(* ===== verification/Quote.v ===== *)
(** * Quoting paths ([src/search.rs])

    [quote_path_with_registry] quotes one path hop by hop.  The candidate paths
    of a search are quoted together: [QuoteDag] is the prefix tree of the paths
    and [evaluate] walks it, simulating each shared prefix once and every hop
    through the quote cache.  The adapter cache, the quote cache and the state
    captured by the two callbacks are threaded; [None] is a key in flight (the
    evaluating thread would wait). *)

From S2P Require Import Prelude AmmState Config SearchTypes QuoteCache.

Section quote.
Context `{!AmmTypes}.

(** ** One path *)

(** The hop loop of [quote_path_with_registry]. *)
Fixpoint quote_hops (registry : AdapterRegistry) (hops : list Hop) (amount : U256)
    (quoted : list HopQuote) (cache : AdapterCache) (sim_config : SimConfig) :
    result SearchError (U256 * list HopQuote) * AdapterCache :=
  match hops with
  | [] => (Ok (amount, quoted), cache)
  | hop :: hops =>
      match registry_pool registry (hop_pool hop) with
      | None => (Err (ErrMissingPool (hop_pool hop)), cache)
      | Some pool =>
          match registry_adapter registry (pool_protocol (hop_pool hop)) with
          | None => (Err (ErrMissingAdapter (pool_protocol (hop_pool hop))), cache)
          | Some simulate_swap =>
              match simulate_swap pool cache (hop_token_in hop) (hop_token_out hop)
                      amount sim_config with
              | (Err source, cache) => (Err (ErrQuoteFailed hop source), cache)
              | (Ok amount_out, cache) =>
                  quote_hops registry hops amount_out
                    (quoted ++ [{| hq_hop := hop; hq_amount_in := amount;
                                   hq_amount_out := amount_out |}])
                    cache sim_config
              end
          end
      end
  end.

Definition quote_path_with_registry (registry : AdapterRegistry) (path : RoutePath)
    (amount_in : U256) (cache : AdapterCache) (sim_config : SimConfig) :
    result SearchError RouteQuote * AdapterCache :=
  match path with
  | [] => (Err ErrEmptyPath, cache)
  | _ =>
      match quote_hops registry path amount_in [] cache sim_config with
      | (Err e, cache) => (Err e, cache)
      | (Ok (amount, hops), cache) =>
          (Ok {| rq_path := path; rq_amount_in := amount_in;
                 rq_amount_out := amount; rq_hops := hops |}, cache)
      end
  end.

(** [quote_hop_uncached]. *)
Definition quote_hop_uncached (registry : AdapterRegistry) (hop : Hop) (amount_in : U256)
    (sim_config : SimConfig) (cache : AdapterCache) : result string U256 * AdapterCache :=
  match registry_pool registry (hop_pool hop) with
  | None => (Err (search_error_display (ErrMissingPool (hop_pool hop))), cache)
  | Some pool =>
      match registry_adapter registry (pool_protocol (hop_pool hop)) with
      | None =>
          (Err (search_error_display (ErrMissingAdapter (pool_protocol (hop_pool hop)))), cache)
      | Some simulate_swap =>
          match simulate_swap pool cache (hop_token_in hop) (hop_token_out hop)
                  amount_in sim_config with
          | (Err source, cache) =>
              (Err (search_error_display (ErrQuoteFailed hop source)), cache)
          | (Ok amount_out, cache) => (Ok amount_out, cache)
          end
      end
  end.

(** [quote_hop_with_cache] (and the evaluator's own [quote_hop]). *)
Definition quote_hop_with_cache (registry : AdapterRegistry) (hop : Hop) (amount_in : U256)
    (sim_config : SimConfig) (quote_cache : SharedQuoteCache) (cache : AdapterCache) :
    option (result string U256 * SharedQuoteCache * AdapterCache) :=
  match quote_key (qc_context quote_cache) hop amount_in sim_config with
  | Err reason => Some (Err reason, quote_cache, cache)
  | Ok key =>
      get_or_quote key (quote_hop_uncached registry hop amount_in sim_config) quote_cache cache
  end.

(** ** The prefix tree *)

Inductive QuoteDagNode : Type :=
  | DagNode (children : list (Hop * QuoteDagNode)) (terminals : list RoutePath).

Definition QuoteDag_default : QuoteDagNode := DagNode [] [].

(** [child_for_hop]: the first child with the hop, or a new one at the end. *)
Fixpoint update_child (hop : Hop) (f : QuoteDagNode → QuoteDagNode)
    (children : list (Hop * QuoteDagNode)) : list (Hop * QuoteDagNode) :=
  match children with
  | [] => [(hop, f QuoteDag_default)]
  | (hop', node) :: children =>
      if decide (hop' = hop) then (hop', f node) :: children
      else (hop', node) :: update_child hop f children
  end.

(** [QuoteDag::insert]: descend along the remaining hops, then record the path. *)
Fixpoint dag_insert_at (hops : list Hop) (path : RoutePath) (node : QuoteDagNode) :
    QuoteDagNode :=
  match node with
  | DagNode children terminals =>
      match hops with
      | [] => DagNode children (terminals ++ [path])
      | hop :: hops => DagNode (update_child hop (dag_insert_at hops path) children) terminals
      end
  end.

Definition dag_insert (path : RoutePath) (root : QuoteDagNode) : QuoteDagNode :=
  dag_insert_at path path root.

Fixpoint collect_failures (reason : string) (node : QuoteDagNode) : list PathFailure :=
  match node with
  | DagNode children terminals =>
      ((λ path, {| pf_path := path; pf_reason := reason |}) <$> terminals) ++
      (fix go (children : list (Hop * QuoteDagNode)) : list PathFailure :=
         match children with
         | [] => []
         | (_, node) :: children => collect_failures reason node ++ go children
         end) children
  end.

(** ** The evaluator *)

Section evaluator.
Context {S : Type} (registry : AdapterRegistry) (sim_config : SimConfig) (amount_in : U256)
  (on_quote : option (RouteQuote → S → bool * S))
  (on_failure : option (PathFailure → S → bool * S)).

Record Evaluator := {
  ev_cache : AdapterCache;
  ev_quote_cache : SharedQuoteCache;
  ev_quotes : list RouteQuote;
  ev_failures : list PathFailure;
  ev_captured : S;
  ev_stopped : bool;
}.

(** [callback.is_none_or(|f| f(&x))]. *)
Definition observe {A} (f : option (A → S → bool * S)) (a : A) (s : S) : bool * S :=
  match f with None => (true, s) | Some f => f a s end.

(** Push a quote after showing it to the observer. *)
Definition push_quote (q : RouteQuote) (e : Evaluator) : Evaluator :=
  let '(keep_searching, s) := observe on_quote q (ev_captured e) in
  {| ev_cache := ev_cache e; ev_quote_cache := ev_quote_cache e;
     ev_quotes := ev_quotes e ++ [q]; ev_failures := ev_failures e;
     ev_captured := s; ev_stopped := negb keep_searching || ev_stopped e |}.

(** [push_failure]. *)
Definition push_failure (f : PathFailure) (e : Evaluator) : Evaluator :=
  let '(keep_searching, s) := observe on_failure f (ev_captured e) in
  {| ev_cache := ev_cache e; ev_quote_cache := ev_quote_cache e;
     ev_quotes := ev_quotes e; ev_failures := ev_failures e ++ [f];
     ev_captured := s; ev_stopped := negb keep_searching || ev_stopped e |}.

Definition set_caches (qc : SharedQuoteCache) (c : AdapterCache) (e : Evaluator) : Evaluator :=
  {| ev_cache := c; ev_quote_cache := qc; ev_quotes := ev_quotes e;
     ev_failures := ev_failures e; ev_captured := ev_captured e;
     ev_stopped := ev_stopped e |}.

(** The loop over the terminals of a node. *)
Fixpoint evaluate_terminals (paths : list RoutePath) (amount : U256)
    (hop_quotes : list HopQuote) (e : Evaluator) : Evaluator :=
  match paths with
  | [] => e
  | path :: paths =>
      if ev_stopped e then e
      else
        evaluate_terminals paths amount hop_quotes
          (push_quote {| rq_path := path; rq_amount_in := amount_in;
                         rq_amount_out := amount; rq_hops := hop_quotes |} e)
  end.

(** The failures of a subtree, until the observer stops the evaluation. *)
Fixpoint push_failures (fs : list PathFailure) (e : Evaluator) : Evaluator :=
  match fs with
  | [] => e
  | f :: fs =>
      let e := push_failure f e in
      if ev_stopped e then e else push_failures fs e
  end.

(** [evaluate]; the hop quotes of the prefix are passed down, which is what
    the push before and the pop after the recursive call amount to. *)
Fixpoint evaluate (node : QuoteDagNode) (amount : U256) (hop_quotes : list HopQuote)
    (e : Evaluator) : option Evaluator :=
  match node with
  | DagNode children terminals =>
      (fix go (children : list (Hop * QuoteDagNode)) (e : Evaluator) : option Evaluator :=
         match children with
         | [] => Some e
         | (hop, node) :: children =>
             if ev_stopped e then Some e
             else
               '(r, qc, c) ← quote_hop_with_cache registry hop amount sim_config
                               (ev_quote_cache e) (ev_cache e);
               let e := set_caches qc c e in
               match r with
               | Ok amount_out =>
                   e ← evaluate node amount_out
                         (hop_quotes ++ [{| hq_hop := hop; hq_amount_in := amount;
                                            hq_amount_out := amount_out |}]) e;
                   go children e
               | Err reason => go children (push_failures (collect_failures reason node) e)
               end
         end) children (evaluate_terminals terminals amount hop_quotes e)
  end.

(** The first loop of [quote_paths_with_registry_observed]: empty paths fail
    at once, the others enter the tree. *)
Fixpoint build_dag (paths : list RoutePath) (dag : QuoteDagNode) (e : Evaluator) :
    QuoteDagNode * Evaluator :=
  match paths with
  | [] => (dag, e)
  | path :: paths =>
      match path with
      | [] =>
          let e := push_failure {| pf_path := path;
                                   pf_reason := search_error_display ErrEmptyPath |} e in
          if ev_stopped e then (dag, e) else build_dag paths dag e
      | _ => build_dag paths (dag_insert path dag) e
      end
  end.

Definition quote_paths_with_registry_observed (paths : list RoutePath) (cache : AdapterCache)
    (quote_cache : SharedQuoteCache) (captured : S) : option Evaluator :=
  let '(dag, e) := build_dag paths QuoteDag_default
    {| ev_cache := cache; ev_quote_cache := quote_cache; ev_quotes := [];
       ev_failures := []; ev_captured := captured; ev_stopped := false |} in
  if ev_stopped e then Some e else evaluate dag amount_in [] e.
End evaluator.
Arguments Evaluator : clear implicits.

(** [quote_paths_with_registry]: no observers. *)
Definition quote_paths_with_registry (registry : AdapterRegistry) (paths : list RoutePath)
    (amount_in : U256) (sim_config : SimConfig) (cache : AdapterCache)
    (quote_cache : SharedQuoteCache) :
    option (list RouteQuote * list PathFailure * SharedQuoteCache * AdapterCache) :=
  e ← quote_paths_with_registry_observed registry sim_config amount_in None None
        paths cache quote_cache ();
  Some (ev_quotes e, ev_failures e, ev_quote_cache e, ev_cache e).

(** ** Ranking *)

(** [rank_or_no_viable]: stable sort by descending output. *)
Definition rank_or_no_viable (candidates : nat) (quotes : list RouteQuote)
    (failures : list PathFailure) : result SearchError (list RouteQuote) :=
  let quotes := stable_sort (desc_by rq_amount_out) quotes in
  match quotes with
  | [] => Err (ErrNoViableRoute candidates failures)
  | _ => Ok quotes
  end.

(** [split_paths]: deal the paths to the workers in turn. *)
Definition split_paths (paths : list RoutePath) (workers : nat) : list (list RoutePath) :=
  filter (λ chunk, 0 < length chunk)
    (foldl (λ chunks '(index, path),
       alter (λ chunk, chunk ++ [path]) (index mod workers) chunks)
      (replicate workers []) (enumerate paths)).

Definition split_indexed_items {A} (items : list A) (workers : nat) :
    list (list (nat * A)) :=
  filter (λ chunk, 0 < length chunk)
    (foldl (λ chunks '(index, item),
       alter (λ chunk, chunk ++ [(index, item)]) (index mod workers) chunks)
      (replicate workers []) (enumerate items)).

(** [collect_ordered_results]. *)
Definition collect_ordered_results {A} (results : list (nat * A)) : list A :=
  snd <$> stable_sort (λ x y, x.1 <=? y.1) results.

(** The profit of a cycle quote in [find_cycles_with_quote_cache]. *)
Definition cycle_quote (q : RouteQuote) : CycleQuote :=
  {| cq_route := q;
     profit := if (rq_amount_in q <? rq_amount_out q)%Z
               then Some (u256_sub (rq_amount_out q) (rq_amount_in q)) else None |}.
End quote.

....................

▶ [EXERCISE]: Everything from the line with "then Some (u256_sub" to the last line of the entries above is to be retyped exactly. Include both ends.

▶ [WRITTEN SOLUTION]:
               then Some (u256_sub (rq_amount_out q) (rq_amount_in q)) else None |}.
End quote.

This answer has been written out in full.